Problem requirements: Write out the whole listing, matching it exactly.
=== Begin Enclosure ===
(** * issconsole: a console client for the Open Notify ISS service

    A shallow embedding of [issconsole.py] : the three operations of the
    class [ISSSpaceStation] ([location], [passing], [people]), its four error
    reporters and the click command group that dispatches to them.

    The program is a straight request / parse / print pipeline whose control
    flow is carried by Python exceptions, so the embedding is a state and
    exception monad: the state holds what was echoed to the terminal and the
    requests handed to [urllib.request.urlopen]; [exit(-1)] is the raising of
    [SystemExit], which no [except] clause of the program catches.

    What the program calls but does not define (the network, [json.loads],
    [datetime.fromtimestamp], the [repr] of floats and strings, the [int]
    parser of strings) is gathered in a [runtime] record over which every
    definition is parameterised.  [click.style] and [click.echo] are those
    of click 8: a styled message is a text with its colour, and a message
    that is not a str is converted with [str]. *)

From Stdlib Require Import ZArith QArith List String Ascii Bool Lia.
From Stdlib Require Import DecimalString.
Import ListNotations.

Set Warnings "-register-all".
Local Open Scope string_scope.
Local Open Scope Z_scope.

(** ** Python values *)

(** A Python [float]: a finite value (carried by a rational, which is enough
    for comparison and truncation), the two infinities and NaN. *)
Inductive pyfloat : Type :=
| Finite (q : Q)
| PosInf
| NegInf
| NaN.

Definition Qltb (a b : Q) : bool :=
  (Qnum a * QDen b <? Qnum b * QDen a)%Z.

(** [x < y] on floats: every comparison with NaN is false. *)
Definition float_lt (x y : pyfloat) : bool :=
  match x, y with
  | NaN, _ => false
  | _, NaN => false
  | NegInf, NegInf => false
  | NegInf, _ => true
  | _, NegInf => false
  | PosInf, _ => false
  | Finite _, PosInf => true
  | Finite a, Finite b => Qltb a b
  end.

(** [x > y] is the reflected [y < x]. *)
Definition float_gt (x y : pyfloat) : bool := float_lt y x.

(** [x <= y] on floats (used to say "inside the inclusive range"). *)
Definition float_le (x y : pyfloat) : bool :=
  match x, y with
  | NaN, _ => false
  | _, NaN => false
  | NegInf, _ => true
  | _, NegInf => false
  | _, PosInf => true
  | PosInf, _ => false
  | Finite a, Finite b => negb (Qltb b a)
  end.

Definition float_of_Z (n : Z) : pyfloat := Finite (inject_Z n).

(** What [json.loads] builds: None, bool, int, float, str, list and dict
    (a dict keeps its insertion order, hence the association list). *)
Inductive pyobj : Type :=
| PyNone
| PyBool (b : bool)
| PyInt (n : Z)
| PyFloat (f : pyfloat)
| PyStr (s : string)
| PyList (items : list pyobj)
| PyDict (items : list (string * pyobj)).

Coercion PyStr : string >-> pyobj.

Definition type_name (o : pyobj) : string :=
  match o with
  | PyNone => "NoneType"
  | PyBool _ => "bool"
  | PyInt _ => "int"
  | PyFloat _ => "float"
  | PyStr _ => "str"
  | PyList _ => "list"
  | PyDict _ => "dict"
  end.
(** * Currency converter: the rate resolver and the conversion handler of
    [backend/app.py], embedded over a model of Python's [decimal] module.

    Layout: characters and digit strings; the [Decimal] values and the
    operations of the default context that the handler uses; the
    DynamoDB table and the effect monad; [app.py] itself; the resolver
    and the predicates of the specification; sample data; then the
    lemmas of the numeric layer and the properties of the resolver and
    of the handler.  The call of the administrative writer
    [backend/test_db_connection.py] follows [app.py], and further
    properties of both files close the development. *)

From Stdlib Require Import ZArith Lia Bool List Ascii String.
From stdpp Require Import gmap strings.
Import ListNotations.

Local Open Scope Z_scope.

(* ===================================================================== *)
(** ** 1. Characters and digit strings                                   *)
(* ===================================================================== *)

(** A Rocq string stands for a Python string of ASCII characters, and the
    functions below are [str.upper], [str.isspace], [str.strip] and the
    digits of [\d] restricted to ASCII; code points above 127 are outside
    the model. *)

Definition code (c : ascii) : Z := Z.of_N (N_of_ascii c).

Definition chr (n : Z) : ascii := ascii_of_N (Z.to_N n).

Definition is_digit (c : ascii) : bool := (48 <=? code c) && (code c <=? 57).

Definition digit_val (c : ascii) : Z := code c - 48.

Definition digit_chr (d : Z) : ascii := chr (48 + d).

(** [ch.upper()] and [ch.lower()] on an ASCII character. *)
Definition upper_ascii (c : ascii) : ascii :=
  if (97 <=? code c) && (code c <=? 122) then chr (code c - 32) else c.

Definition lower_ascii (c : ascii) : ascii :=
  if (65 <=? code c) && (code c <=? 90) then chr (code c + 32) else c.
=== End Enclosure ===
Exercise answer:
(** * issconsole: a console client for the Open Notify ISS service

    A shallow embedding of [issconsole.py] : the three operations of the
    class [ISSSpaceStation] ([location], [passing], [people]), its four error
    reporters and the click command group that dispatches to them.

    The program is a straight request / parse / print pipeline whose control
    flow is carried by Python exceptions, so the embedding is a state and
    exception monad: the state holds what was echoed to the terminal and the
    requests handed to [urllib.request.urlopen]; [exit(-1)] is the raising of
    [SystemExit], which no [except] clause of the program catches.

    What the program calls but does not define (the network, [json.loads],
    [datetime.fromtimestamp], the [repr] of floats and strings, the [int]
    parser of strings) is gathered in a [runtime] record over which every
    definition is parameterised.  [click.style] and [click.echo] are those
    of click 8: a styled message is a text with its colour, and a message
    that is not a str is converted with [str]. *)

From Stdlib Require Import ZArith QArith List String Ascii Bool Lia.
From Stdlib Require Import DecimalString.
Import ListNotations.

Set Warnings "-register-all".
Local Open Scope string_scope.
Local Open Scope Z_scope.

(** ** Python values *)

(** A Python [float]: a finite value (carried by a rational, which is enough
    for comparison and truncation), the two infinities and NaN. *)
Inductive pyfloat : Type :=
| Finite (q : Q)
| PosInf
| NegInf
| NaN.

Definition Qltb (a b : Q) : bool :=
  (Qnum a * QDen b <? Qnum b * QDen a)%Z.

(** [x < y] on floats: every comparison with NaN is false. *)
Definition float_lt (x y : pyfloat) : bool :=
  match x, y with
  | NaN, _ => false
  | _, NaN => false
  | NegInf, NegInf => false
  | NegInf, _ => true
  | _, NegInf => false
  | PosInf, _ => false
  | Finite _, PosInf => true
  | Finite a, Finite b => Qltb a b
  end.

(** [x > y] is the reflected [y < x]. *)
Definition float_gt (x y : pyfloat) : bool := float_lt y x.

(** [x <= y] on floats (used to say "inside the inclusive range"). *)
Definition float_le (x y : pyfloat) : bool :=
  match x, y with
  | NaN, _ => false
  | _, NaN => false
  | NegInf, _ => true
  | _, NegInf => false
  | _, PosInf => true
  | PosInf, _ => false
  | Finite a, Finite b => negb (Qltb b a)
  end.

Definition float_of_Z (n : Z) : pyfloat := Finite (inject_Z n).

(** What [json.loads] builds: None, bool, int, float, str, list and dict
    (a dict keeps its insertion order, hence the association list). *)
Inductive pyobj : Type :=
| PyNone
| PyBool (b : bool)
| PyInt (n : Z)
| PyFloat (f : pyfloat)
| PyStr (s : string)
| PyList (items : list pyobj)
| PyDict (items : list (string * pyobj)).

Coercion PyStr : string >-> pyobj.

Definition type_name (o : pyobj) : string :=
  match o with
  | PyNone => "NoneType"
  | PyBool _ => "bool"
  | PyInt _ => "int"
  | PyFloat _ => "float"
  | PyStr _ => "str"
  | PyList _ => "list"
  | PyDict _ => "dict"
  end.
(** * Currency converter: the rate resolver and the conversion handler of
    [backend/app.py], embedded over a model of Python's [decimal] module.

    Layout: characters and digit strings; the [Decimal] values and the
    operations of the default context that the handler uses; the
    DynamoDB table and the effect monad; [app.py] itself; the resolver
    and the predicates of the specification; sample data; then the
    lemmas of the numeric layer and the properties of the resolver and
    of the handler.  The call of the administrative writer
    [backend/test_db_connection.py] follows [app.py], and further
    properties of both files close the development. *)

From Stdlib Require Import ZArith Lia Bool List Ascii String.
From stdpp Require Import gmap strings.
Import ListNotations.

Local Open Scope Z_scope.

(* ===================================================================== *)
(** ** 1. Characters and digit strings                                   *)
(* ===================================================================== *)

(** A Rocq string stands for a Python string of ASCII characters, and the
    functions below are [str.upper], [str.isspace], [str.strip] and the
    digits of [\d] restricted to ASCII; code points above 127 are outside
    the model. *)

Definition code (c : ascii) : Z := Z.of_N (N_of_ascii c).

Definition chr (n : Z) : ascii := ascii_of_N (Z.to_N n).

Definition is_digit (c : ascii) : bool := (48 <=? code c) && (code c <=? 57).

Definition digit_val (c : ascii) : Z := code c - 48.

Definition digit_chr (d : Z) : ascii := chr (48 + d).

(** [ch.upper()] and [ch.lower()] on an ASCII character. *)
Definition upper_ascii (c : ascii) : ascii :=
  if (97 <=? code c) && (code c <=? 122) then chr (code c - 32) else c.

Definition lower_ascii (c : ascii) : ascii :=
  if (65 <=? code c) && (code c <=? 90) then chr (code c + 32) else c.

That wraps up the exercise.